We shouldn't have to know this.  The compiler should figure it out for us.  
Having to edit this by hand makes the app unmaintainable.

> 4) add line
>        CHECK_BSS_SIZE(sed);
>    at the beginning of sed_main()
>    (its's a compile check, no code generated)
>
> This will make sed use bss_buffer for all bss variables.

I like the idea, I think I'm going to work up a counter-proposal on the 
implementation, though.

> Initialized data is not yet handled. To be done
> after this RFC will be discussed.

Initialized data has to be initialized in main.  Not much alternative I can 
see.

> [*] Why? Because it is impractical to move struct BSS_DATA
>     definition out of sed.c into something.h and just use
>     sizeof(struct BSS_DATA_sed). Too many applets have
>     local structs and local vars with names which will
>     pollute namespace. This will wreak havoc.

Then those can't be converted to NOFORK yet.  We have to clean them up.

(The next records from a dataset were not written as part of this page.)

(** The loop for a ready client: one payload per command, in order, and
    nothing logged. *)
Lemma convert_loop_ready this app commands commandsList h :
  application (client this) = Some app →
  wp (for_of_acc commands commandsList
        (λ commandsList command,
           try_catch
             (commandData ← convertCommandToTopGGFormat this command;
              match commandData with
              | Some payload => mret (commandsList ++ [payload])
              | None => mret commandsList
              end)
             (λ error,
                logger Level.error
                  ("❌ Error converting command " +:+ cmd_name command
                     +:+ ": " +:+ message error);;
                mret commandsList))) h
    (λ r es, ∃ batch,
       r = Normal (commandsList ++ batch)
       ∧ es = []
       ∧ Forall2 (λ command payload,
                    (convertCommandToTopGGFormat this command []).1
                    = Normal (Some payload)) commands batch).
Proof.
  intros Hready. revert commandsList h.
  induction commands as [|command commands IH]; intros commandsList h.
  - cbn [for_of_acc]. apply wp_ret. exists []. by rewrite app_nil_r.
  - cbn [for_of_acc]. apply wp_bind, wp_try, wp_bind.
    destruct (convertCommand_ready this command h app Hready) as [payload Hrun].
    unfold wp at 1. rewrite Hrun. cbn [fst snd]. apply wp_ret.
    specialize (IH (commandsList ++ [payload]) (h ++ [] ++ [])).
    unfold wp in IH |- *. destruct IH as (batch & -> & -> & Hbatch).
    exists (payload :: batch).
    split; [by rewrite <- (app_assoc commandsList [payload] batch)|].
    split; [done|]. constructor; [|done].
    by rewrite <- (convertCommand_history this command h), Hrun.
Qed.

(** X12.  For a ready client whose command fetch is answered,
    [getBotCommandsForTopGG] only fetches (it logs nothing) and returns
    one payload per fetched command, in order: the conversion of that
    command, with its id and name, well formed for the application. *)
Theorem batch_has_one_payload_per_command this h app commands :
  application (client this) = Some app →
  commands_fetch world h = Normal commands →
  ∃ batch,
    getBotCommandsForTopGG world this h
    = (Normal batch, [CommandsFetch (Normal commands)])
    ∧ Forall2 (λ command payload,
                 (convertCommandToTopGGFormat this command []).1
                 = Normal (Some payload)
                 ∧ tg_id payload = cmd_id command
                 ∧ tg_name payload = cmd_name command
                 ∧ well_formed_payload (app_id app) payload) commands batch.
Proof.
  intros Hready Hfetch.
  cut (wp (getBotCommandsForTopGG world this) h
         (λ r es, ∃ batch, r = Normal batch
            ∧ es = [CommandsFetch (Normal commands)]
            ∧ Forall2 (λ command payload,
                         (convertCommandToTopGGFormat this command []).1
                         = Normal (Some payload)) commands batch)).
  { unfold wp. destruct (getBotCommandsForTopGG world this h) as [r es]. simpl.
    intros (batch & -> & -> & Hbatch). exists batch. split; [done|].
    eapply Forall2_impl; [exact Hbatch|]. intros command payload Hpayload.
    split; [done|].
    destruct (convertCommand_payload _ _ _ _ Hpayload) as (app' & Happ & ? & ? & ?).
    by simplify_eq. }
  unfold getBotCommandsForTopGG, fetch_commands. rewrite Hready.
  apply wp_try, wp_bind. unfold wp at 1. rewrite Hfetch. cbn [fst snd].
  eapply wp_mono; [by apply (convert_loop_ready this app)|].
  intros r es (batch & -> & -> & Hbatch). by exists batch.
Qed.

(** X13.  [getBotCommandsForTopGG] returns the empty list and logs one
    error when the commands cannot be fetched: without a fetch while
    [client.application] is [null], after the failed fetch otherwise. *)
Theorem batch_is_empty_when_fetch_fails this h :
  (application (client this) = None →
   getBotCommandsForTopGG world this h
   = (Normal [],
      [Log Level.error
         "❌ Error fetching bot commands: Cannot read properties of null (reading 'commands')"]))
  ∧ (∀ e, application (client this) ≠ None →
       commands_fetch world h = Throw e →
       getBotCommandsForTopGG world this h
       = (Normal [],
          [CommandsFetch (Throw e);
           Log Level.error ("❌ Error fetching bot commands: " +:+ message e)])).
Proof.
  split.
  - intros Hnull. apply wp_run_eq.
    unfold getBotCommandsForTopGG, fetch_commands. rewrite Hnull. by wp_go.
  - intros e Hready Hfetch. apply wp_run_eq.
    unfold getBotCommandsForTopGG, fetch_commands.
    destruct (application (client this)); [|done].
    apply wp_try, wp_bind. unfold wp at 1. rewrite Hfetch. cbn [fst snd]. by wp_go.
Qed.

Lemma getBotCommands_payloads this h :
  wp (getBotCommandsForTopGG world this) h
    (λ r es, ∃ batch,
       r = Normal batch
       ∧ directory_posts es = []
       ∧ Forall (λ payload, ∃ command,
                   (convertCommandToTopGGFormat this command []).1
                   = Normal (Some payload)) batch).
Proof.
  unfold getBotCommandsForTopGG, fetch_commands.
  apply wp_try. destruct (application (client this)) as [app|].
  - apply wp_bind. unfold wp at 1. cbn [fst snd].
    destruct (commands_fetch world h) as [commands|e].
    + eapply wp_mono; [apply convert_loop_payloads|].
      intros r es (batch & -> & Hes & Hbatch). cbv beta. exists batch.
      split; [done|]. split; [by read_trace|].
      eapply Forall_impl; [exact Hbatch|]. intros p (c & _ & Hp). by exists c.
    + wp_go. exists []. split; [done|]. split; [by read_trace|constructor].
  - wp_go. exists []. split; [done|]. split; [by read_trace|constructor].
Qed.

Lemma truthy_Some v : truthy v = true → ∃ s, v = Some s ∧ s ≠ "".
Proof.
  destruct v as [s|]; [|done]. simpl. intros Hs. exists s. split; [done|].
  by destruct (String.eqb_spec s "").
Qed.

Lemma publish_request this h u hs body answer :
  AxiosPost u hs body answer ∈ (postCommandsToTopGG world this h).2 →
  u = url
  ∧ (∃ token, commandsToken this = Some token ∧ token ≠ "" ∧ hs = headers token)
  ∧ body ≠ []
  ∧ (getBotCommandsForTopGG world this h).1 = Normal body
  ∧ directory_posts (postCommandsToTopGG world this h).2 = [(u, hs, body, answer)]
  ∧ ∃ app,
      application (client this) = Some app
      ∧ Forall (well_formed_payload (app_id app)) body.
Proof.
  change (wp (postCommandsToTopGG world this) h
    (λ _ es, AxiosPost u hs body answer ∈ es →
       u = url
       ∧ (∃ token, commandsToken this = Some token ∧ token ≠ "" ∧ hs = headers token)
       ∧ body ≠ []
       ∧ (getBotCommandsForTopGG world this h).1 = Normal body
       ∧ directory_posts es = [(u, hs, body, answer)]
       ∧ ∃ app, application (client this) = Some app
           ∧ Forall (well_formed_payload (app_id app)) body)).
  unfold postCommandsToTopGG.
  destruct (truthy (commandsToken this)) eqn:Htoken; cbn [negb].
  2: { wp_go. intros Hin. apply elem_of_directory_posts in Hin.
       read_trace_in Hin. by apply elem_of_nil in Hin. }
  apply truthy_Some in Htoken as (token & Htoken & Hfilled). rewrite Htoken. simpl.
  apply wp_try, wp_bind.
  pose proof (getBotCommands_payloads this h) as Hbatch. unfold wp in Hbatch.
  destruct (getBotCommandsForTopGG world this h) as [r0 es0] eqn:Hrun.
  simpl in Hbatch. destruct Hbatch as (batch & -> & Hquiet & Hbatch).
  eapply wp_eq; [exact Hrun|]. cbv beta iota. wp_go.
  all: intros Hin; apply elem_of_directory_posts in Hin; read_trace_in Hin.
  all: rewrite ?elem_of_nil, ?list_elem_of_singleton in Hin; simplify_eq.
  all: split; [done|]; split; [by exists token|].
  all: assert (batch ≠ []) as Hne
         by (intros ->; simpl in *; discriminate).
  all: split; [done|]; split; [done|]; split; [by read_trace|].
  all: destruct batch as [|payload batch]; [done|].
  all: pose proof Hbatch as Hfirst; apply Forall_cons in Hfirst as [[c Hc] _].
  all: destruct (convertCommand_payload _ _ _ _ Hc) as (app & Happ & _).
  all: exists app; split; [done|].
  all: eapply Forall_impl; [exact Hbatch|].
  all: intros p [c' Hc'].
  all: destruct (convertCommand_payload _ _ _ _ Hc') as (app' & Happ' & Hwf & _).
  all: by simplify_eq.
Qed.

(** X14.  Whatever [postCommandsToTopGG] posts goes to the fixed URL of
    the directory, with the bearer header of a non-empty token and the
    JSON content type; it carries the non-empty batch that
    [getBotCommandsForTopGG] returned, and it is the only POST of the
    call. *)
Theorem publish_request_shape this h u hs body answer :
  AxiosPost u hs body answer ∈ (postCommandsToTopGG world this h).2 →
  u = "https://top.gg/api/v1/projects/@me/commands"
  ∧ (∃ token,
       commandsToken this = Some token ∧ token ≠ ""
       ∧ hs = [("Authorization", "Bearer " +:+ token);
               ("Content-Type", "application/json")])
  ∧ body ≠ []
  ∧ (getBotCommandsForTopGG world this h).1 = Normal body
  ∧ directory_posts (postCommandsToTopGG world this h).2 = [(u, hs, body, answer)].
Proof.
  intros Hin. destruct (publish_request this h u hs body answer Hin)
    as (Hurl & Htoken & Hbody & Hbatch & Hsingle & _).
  done.
Qed.

(** X15.  Every payload that [postCommandsToTopGG] posts has version 1,
    the id of the client's application and a type among 1, 2 and 3; its
    description is empty exactly when the type is not 1, and then it has
    no options; its options are never an empty array, and at every depth
    they have a description and no empty array of choices or options. *)
Theorem published_payloads_are_well_formed this h u hs body answer :
  AxiosPost u hs body answer ∈ (postCommandsToTopGG world this h).2 →
  ∃ app,
    application (client this) = Some app
    ∧ Forall (well_formed_payload (app_id app)) body.
Proof.
  intros Hin. by destruct (publish_request this h u hs body answer Hin)
    as (_ & _ & _ & _ & _ & Hwf).
Qed.

End BatchFacts.

(** * More on the periodic timer *)

Section TimerFacts.
Import PeriodicUpdates Usage.

Lemma fresh_step s a : fresh s → fresh (step s a).
Proof.
  intros [Hrunning Hstored]. destruct a as [| |elapsed].
  - split; simpl.
    + intros handle delay. rewrite lookup_insert. case_decide.
      * intros _. subst. lia.
      * intros Hin. apply Hrunning in Hin. lia.
    + intros handle [= <-]. lia.
  - unfold step, stopPeriodicUpdates.
    destruct (periodicCommandsInterval s) as [stored|] eqn:Hhandle.
    2: { simpl. split; [done|]. by rewrite Hhandle. }
    split; simpl.
    + intros handle delay. rewrite lookup_delete. case_decide; [done|].
      apply Hrunning.
    + apply Hstored.
  - unfold step, interval_elapsed. destruct (_ !! elapsed); simpl; by split.
Qed.

Lemma fresh_run s actions : fresh s → fresh (run s actions).
Proof.
  revert s. induction actions as [|a actions IH]; intros s Hs; [done|].
  apply IH. by apply fresh_step.
Qed.

Lemma fresh_initial first : fresh (initial first).
Proof. split; [|done]. intros handle delay. simpl. by rewrite lookup_empty. Qed.

Lemma publishes_step s a :
  (publishes s ≤ publishes (step s a))%nat
  ∧ (publishes (step s a) ≤ publishes s + elapsed_count [a])%nat.
Proof.
  destruct a as [| |elapsed]; simpl.
  - lia.
  - unfold stopPeriodicUpdates. destruct (periodicCommandsInterval s); simpl; lia.
  - unfold interval_elapsed. destruct (_ !! elapsed); simpl; lia.
Qed.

>     Just entering bss size by hand in quickshell.h
>     is a bit awkward, but at least I make compiler
>     check that entered value is not less than sizeof(BSS_SIZE_sed),
>     preventing a "bss is not entirely cleared" bug.
>     CHECK_BSS_SIZE(sed) does that check. Spesifying
>     too big a value is harmless (will memset a few extra bytes)
>
> Please comment...

I'll take a look.

The larger issue with nofork is that our code is littered with the assumption 
that we handle errors via exit().  Half the libbb functions do this, usually 
via error_msg_and_die.c.  Individual applets need to be audited to make sure 
they don't exit on error before we can mark them NOFORK.

Cleaning up globals so we don't allocate so much global data is a separate 
(but related) issue.

> --
> vda

Rob
-- 
Never bet against the cheap plastic solution.